SAN JUAN, Puerto Rico (DTN) -- Agriculture Secretary Tom Vilsack sees no reason for the United States to compromise in its support of biotech corn exports to Mexico, highlighting that the conflict is a classic trade barrier.

Speaking to reporters at the American Farm Bureau Federation annual meeting in San Juan, Puerto Rico, Vilsack said the U.S. has a Jan. 15 reply date that will come from U.S. Trade Ambassador Katherine Tai's office. The U.S. will continue stressing provisions of the United States-Mexico-Canada Agreement (USMCA) to make the case against any ban.

"The message is pretty simple, which is we believe in a science-based system." Vilsack said, noting some of the issues raised by Mexico's President Andres Manuel Lopez Obrador. He reiterated the point about trade policy focusing on a system based on science. "Until such time as we see that, we're going to continue to push the USMCA." He added, "There is no secret about this."

President Joe Biden is in Mexico meeting with Obrador, as well as Canadian Prime Minister Justin Trudeau. The North American leaders are discussing immigration problems and energy policy, but the battle over U.S. corn isn't expected to rise to the level of presidential talks.

The offer from Mexico proposed not to place a biotech import ban on yellow corn used only for livestock feed. Vilsack reiterated Mexico could be faced with not having enough non-biotech feed for the country's livestock industry. That would lead to fewer livestock, supply-chain problems and ultimately higher prices for Mexican consumers.


Responding to a question, Vilsack said there is no reason for the U.S. to compromise its position. Obrador may have concerns over the heritage and culture of corn. If that is the case, then there is a market for Mexican farmers to sell non-genetically modified white corn. That doesn't allow Mexico to exclude corn imports.

"I'm reasonably certain that the market down there is going to want what corn is produced by Mexican producers that's non-GMO for their tortillas," Vilsack said. "And that's what the market is saying, and the market will respond to that. But that doesn't necessarily provide a reason to prevent other corn from coming into Mexico."

U.S. agricultural groups and the Biotechnology Innovation Organization (BIO) released a statement Monday calling on the three governments to follow the framework of the USMCA and use committees outlined in the trade deal "to align on best practices and resolve trade disputes such as Mexico's proposed ban on some uses of biotech corn and other agricultural technologies." The statement was backed by the National Corn Growers Association, the Corn Refiners Association and the North American Millers Association.


USDA has $3.7 billion to help with disasters from 2022 farm losses.

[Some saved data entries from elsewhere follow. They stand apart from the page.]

(** ** Normal form *)

(** One element of the iteration: the names so far, last first, and whether the
    path ends with a separator. *)
Definition normal_step (absolute : bool) (acc : list string * bool) (element : string)
  : list string * bool :=
  let '(names, trailing) := acc in
  if bool_decide (element = ""%string) || bool_decide (element = "."%string) then (names, true)
  else if bool_decide (element = ".."%string) then
    match names with
    | [] => if absolute then ([], false) else ([".."%string], false)
    | name :: names' =>
        if bool_decide (name = ".."%string) then (".."%string :: names, false) else (names', true)
    end
  else (element :: names, false).

(** The elements without the root directory. *)
Definition relative_elements (p : string) : list string :=
  if is_absolute p then tail (path_elements p) else path_elements p.

Definition normal_names (p : string) : list string * bool :=
  foldl (normal_step (is_absolute p)) ([], false) (relative_elements p).

(** [lexically_normal]. *)
Definition lexically_normal (p : string) : string :=
  if bool_decide (p = ""%string) then ""%string
  else
    let '(names, trailing) := normal_names p in
    let root := if is_absolute p then "/"%string else ""%string in
    match names with
    | [] => if is_absolute p then "/"%string else "."%string
    | last :: _ =>
        let body := (root ++ join (rev names))%string in
        if trailing && negb (bool_decide (last = ".."%string)) then (body ++ "/")%string else body
    end.

(** ** Relative paths *)

(** The two rests behind the common elements. *)
Fixpoint mismatch (path base : list string) : list string * list string :=
  match path, base with
  | p :: path', b :: base' => if decide (p = b) then mismatch path' base' else (path, base)
  | _, _ => (path, base)
  end.

(** The names of the base that are left, those that go up against them. *)
Definition depth (base : list string) : Z :=
  foldl (fun n element =>
           if bool_decide (element = ".."%string) then n - 1
           else if bool_decide (element = ""%string) || bool_decide (element = "."%string) then n
           else n + 1) 0 base.
(* ===== verification/KernelVm.v ===== *)
(** * Virtual memory services

    The memory calls of [src/src/runtime/kernel_services.cpp] (lines 124 to
    153, 292 to 370, 385 to 400 and 412 to 1372): direct, flexible and ordinary
    mappings of the guest address space.

    [Vm] is the part of [KernelServices] that [vm_mutex_] protects, with the
    guest memory.  The managed range of a native arena has two partitions: the
    physical addresses of direct memory, whose canonical mapping is at
    [managed_base_], and the flexible memory behind them.  A call is a function
    to its answer and the state after it; calls run one after the other, and
    allocations of the host ([std::bad_alloc]) succeed. *)

From Stdlib Require Import Strings.String Strings.Ascii.
From stdpp Require Import sorting.
From S2P Require Import Prelude OrdMap NativeArena GuestMemory GuestMemoryProps KernelMem KernelAttrs KernelTime KernelFiles.

Local Open Scope Z_scope.

Definition kGuestPageSize := 16384.
Definition kDefaultMappingBase := 0x200000000.
Definition kMapShared := 0x0001.
Definition kMapPrivate := 0x0002.
Definition kMapFixed := 0x0010.
Definition kMapNoOverwrite := 0x0080.
Definition kMapVoid := 0x0100.
Definition kMapStack := 0x0400.
Definition kMapNoSync := 0x0800.
Definition kMapAnon := 0x1000.
Definition kMapSystem := 0x2000.
Definition kMapNoCore := 0x20000.
Definition kMapNoCoalesce := 0x400000.

Definition all_flags (flags : list Z) : Z := foldr Z.lor 0 flags.

Definition kKnownMapFlags :=
  all_flags [kMapShared; kMapPrivate; kMapFixed; kMapNoOverwrite; kMapVoid; kMapStack;
             kMapNoSync; kMapAnon; kMapSystem; kMapNoCore; kMapNoCoalesce].
Definition kKnownProtectionBits := 0x37.

Definition kVirtualFlexible := 1.
Definition kVirtualDirect := 2.
Definition kVirtualStack := 4.
Definition kVirtualCommitted := 16.
Definition kDirectMapIgnoredFlag := 0x0008.
Definition kDirectMapFlags :=
  all_flags [kDirectMapIgnoredFlag; kMapFixed; kMapNoOverwrite; kMapNoCoalesce].
Definition kFlexibleMapFlags := all_flags [kMapFixed; kMapNoOverwrite; kMapNoCoalesce].

(** [(flags & flag) != 0]. *)
Definition flag_set (flags flag : Z) : bool := negb (Z.land flags flag =? 0).
(** [(flags & ~known) != 0]. *)
Definition unknown_bits (flags known : Z) : bool := negb (Z.land flags (Z.lnot known) =? 0).

(** ** Helpers of the anonymous namespace *)

Definition align_up_multiple (value alignment : Z) : option Z :=
  if alignment =? 0 then Some value
  else
    let remainder := value mod alignment in
    if remainder =? 0 then Some value
    else
      let increment := alignment - remainder in
      if u64_max - increment <? value then None else Some (value + increment).

Definition guest_protection (region : RegionInfo) : Z :=
  if negb (ri_committed region) || bool_decide (ri_kind region = kind_reserved) then 0
  else
    let result := ri_auxiliary_protection region in
    let result := if has (ri_protection region) prot_write then Z.lor result 0x02
                  else if has (ri_protection region) prot_read then Z.lor result 0x01
                  else result in
    if has (ri_protection region) prot_execute then Z.lor result 0x04 else result.

Definition cpu_protection (protection : Z) : option Z :=
  if unknown_bits protection kKnownProtectionBits then None
  else
    let host := prot_none in
    let host := if flag_set protection 0x01 then prot_or host prot_read else host in
    let host := if flag_set protection 0x02
                then prot_or (prot_or host prot_read) prot_write else host in
    Some (if flag_set protection 0x04 then prot_or host prot_execute else host).

Definition ranges_overlap (left_base left_size : Z) (right : RegionInfo) : bool :=
  if (left_size =? 0) || (ri_size right =? 0) || (u64_max - left_size <? left_base)
     || (u64_max - ri_size right <? ri_base right) then false
  else (left_base <? ri_base right + ri_size right) && (ri_base right <? left_base + left_size).

Definition range_inside_native (s : space) (base size : Z) : bool :=
  if negb (native_backed s) then base <=? u64_max - size
  else if u64_max - native_size s <? native_base s then false
  else
    let native_end := native_base s + native_size s in
    (native_base s <=? base) && (base <=? native_end) && (size <=? native_end - base).

(** The loop of [find_free_mapping] over the regions. *)
Fixpoint free_mapping_loop (s : space) (size candidate : Z) (regions : list RegionInfo)
  : option Z :=
  match regions with
  | [] => if range_inside_native s candidate size then Some candidate else None
  | region :: rest =>
      if u64_max - ri_size region <? ri_base region then None
      else
        let region_end := ri_base region + ri_size region in
        if region_end <=? candidate then free_mapping_loop s size candidate rest
        else if (candidate <=? ri_base region) && (size <=? ri_base region - candidate)
        then if range_inside_native s candidate size then Some candidate else None
        else
          aligned ← checked_align_up region_end kGuestPageSize;
          free_mapping_loop s size aligned rest
  end.

Definition find_free_mapping (s : space) (requested size : Z) : option Z :=
  candidate ←
    (if native_backed s then
       aligned_native ← checked_align_up (native_base s) kGuestPageSize;
       Some (Z.max requested aligned_native)
     else Some requested);
  let candidate := if candidate =? 0 then kDefaultMappingBase else candidate in
  candidate ←
    (if negb (candidate mod kGuestPageSize =? 0) then checked_align_up candidate kGuestPageSize
     else Some candidate);
  free_mapping_loop s size candidate (regions s).

(** ** The state *)

Record DirectAllocation : Type := mkDirectAllocation { da_size : Z; da_memory_type : Z }.

Record Vm : Type := mkVm {
  memory_ : space;
  managed_base_ : Z;
  managed_size_ : Z;
  flexible_capacity_ : Z;
  flexible_used_ : Z;
  direct_allocations_ : omap DirectAllocation;
}.

Definition with_memory (vm : Vm) (s : space) : Vm :=
  mkVm s (managed_base_ vm) (managed_size_ vm) (flexible_capacity_ vm) (flexible_used_ vm)
    (direct_allocations_ vm).
Definition with_flexible_used (vm : Vm) (used : Z) : Vm :=
  mkVm (memory_ vm) (managed_base_ vm) (managed_size_ vm) (flexible_capacity_ vm) used
    (direct_allocations_ vm).
Definition with_allocations (vm : Vm) (allocations : omap DirectAllocation) : Vm :=
  mkVm (memory_ vm) (managed_base_ vm) (managed_size_ vm) (flexible_capacity_ vm)
    (flexible_used_ vm) allocations.

(** The constructor. *)
Definition KernelServices_init (s : space) : Vm :=
  let unmanaged := mkVm s 0 0 0 0 [] in
  if negb (native_backed s) then unmanaged
  else
    match checked_align_up (native_base s) kGuestPageSize with
    | None => unmanaged
    | Some aligned =>
        if u64_max - native_size s <? native_base s then unmanaged
        else
          let native_end := native_base s + native_size s in
          if native_end <=? aligned then unmanaged
          else mkVm s aligned ((native_end - aligned) / kGuestPageSize * kGuestPageSize) 0 0 []
    end.

Definition set_flexible_memory_size (vm : Vm) (size : Z) : bool * Vm :=
  if negb (size mod kGuestPageSize =? 0) || (managed_size_ vm <? size) then (false, vm)
  else if negb (bool_decide (direct_allocations_ vm = [])) || negb (flexible_used_ vm =? 0)
          || negb (bool_decide (regions (memory_ vm) = []))
  then (false, vm)
  else (true, mkVm (memory_ vm) (managed_base_ vm) (managed_size_ vm) size (flexible_used_ vm)
                (direct_allocations_ vm)).

Definition direct_capacity (vm : Vm) : Z :=
  if flexible_capacity_ vm <=? managed_size_ vm
  then managed_size_ vm - flexible_capacity_ vm else 0.

Definition direct_virtual_address (vm : Vm) (physical_address : Z) : Z :=
  wrap64 (managed_base_ vm + physical_address).

Definition flexible_base (vm : Vm) : Z := wrap64 (managed_base_ vm + direct_capacity vm).

Definition available_flexible (vm : Vm) : Z :=
  if flexible_used_ vm <=? flexible_capacity_ vm
  then flexible_capacity_ vm - flexible_used_ vm else 0.

(** A word stored for the guest, or [EFAULT]. *)
Definition word_to (vm : Vm) (address value : Z) : result (Z * Vm) :=
  if negb (guest_writable (memory_ vm) address 8) then Ok (error kErrorEfault, vm)
  else
    '(ok, s) ← write_guest_u64 (memory_ vm) address value;
    Ok ((if ok : bool then 0 else error kErrorEfault), with_memory vm s).

Definition configured_flexible_memory_size_to (vm : Vm) (size_out : Z) : result (Z * Vm) :=
  word_to vm size_out (flexible_capacity_ vm).

Definition available_flexible_memory_size_to (vm : Vm) (size_out : Z) : result (Z * Vm) :=
  word_to vm size_out (available_flexible vm).

(** *** Blocked physical ranges *)

Definition PhysicalRange : Type := Z * Z.

(** The order of [std::pair]. *)
Definition range_le (a b : PhysicalRange) : Prop := a.1 < b.1 \/ (a.1 = b.1 /\ a.2 <= b.2).

#[export] Instance range_le_dec : RelDecision range_le.
Proof. unfold range_le, RelDecision, Decision. intros a b. solve_decision. Defined.

(** The part of a region inside the canonical window of direct memory. *)
Definition canonical_overlap (vm : Vm) (region : RegionInfo) : list PhysicalRange :=
  let canonical_end := wrap64 (managed_base_ vm + direct_capacity vm) in
  if (canonical_end <=? ri_base region) || (u64_max - ri_size region <? ri_base region)
     || (ri_base region + ri_size region <=? managed_base_ vm) then []
  else
    let overlap_base := Z.max (ri_base region) (managed_base_ vm) in
    let overlap_end := Z.min (ri_base region + ri_size region) canonical_end in
    [(wrap64 (overlap_base - managed_base_ vm), wrap64 (overlap_end - managed_base_ vm))].
(** Emptying a range without flexible regions. *)
Lemma emptied_flexible s s' base size :
  space_wf s -> emptied s s' base size -> 0 <= base -> 0 < size -> base + size <= u64_max ->
  (forall i, i ∈ regions s -> ranges_overlap base size i = true -> ri_kind i <> kind_flexible) ->
  flexible_kept s s'.
Proof.
  intros Hs (Hs' & Hn' & Hc') Hb Hz He Hno. split; [done|done|]. intros a.
  unfold flexible_at at 1, kind_at. rewrite Hc'. destruct (in_range base size a) eqn:Hin; [|done].
  rewrite flexible_at_regions by done. unfold flex_in. apply bool_decide_ext. split; [done|].
  intros (i & Hi & Hk)%fmap_Some. pose proof (regions_wf s Hs) as Hl.
  apply covering_elem in Hi as [Hi Hcov]; [|done].
  pose proof (rl_bounded _ Hl) as Hbd. rewrite Forall_forall in Hbd.
  destruct (Hno i Hi); [|done]. apply ranges_overlap_spec; [by apply Hbd|done|done|].
  apply in_range_true in Hin, Hcov. lia.
Qed.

Congress approved disaster aid for 2022 losses in the omnibus bill that passed in late December. Vilsack said USDA is focused on getting out phase two of the Emergency Relief Program (ERP) for 2020 and 2021 losses. USDA just opened up those programs, looking to support producers who may not have received funding from prior programs because of past income or production data. Then there is another Pandemic Assistance Relief Program. The ERP Phase 2 and PARP application period is open from Jan. 23 through June 2.

USDA also adjusted the Noninsured Crop Disaster Assistance Program (NAP) to help veterans, beginning farmers and farmers who are socially disadvantaged.

More details about the disaster ERP and NAP details can be found here:…

Asked about permanent disaster aid, Vilsack said farm policy needs to have a disaster approach that is flexible enough to deal with regional differences. That includes being "flexible enough to deal with a disaster that we didn't know was going to occur."

He added, "Maybe people knew about derechos before I drove into one several months ago. But I sure as heck didn't know about them and they are absolutely destructive."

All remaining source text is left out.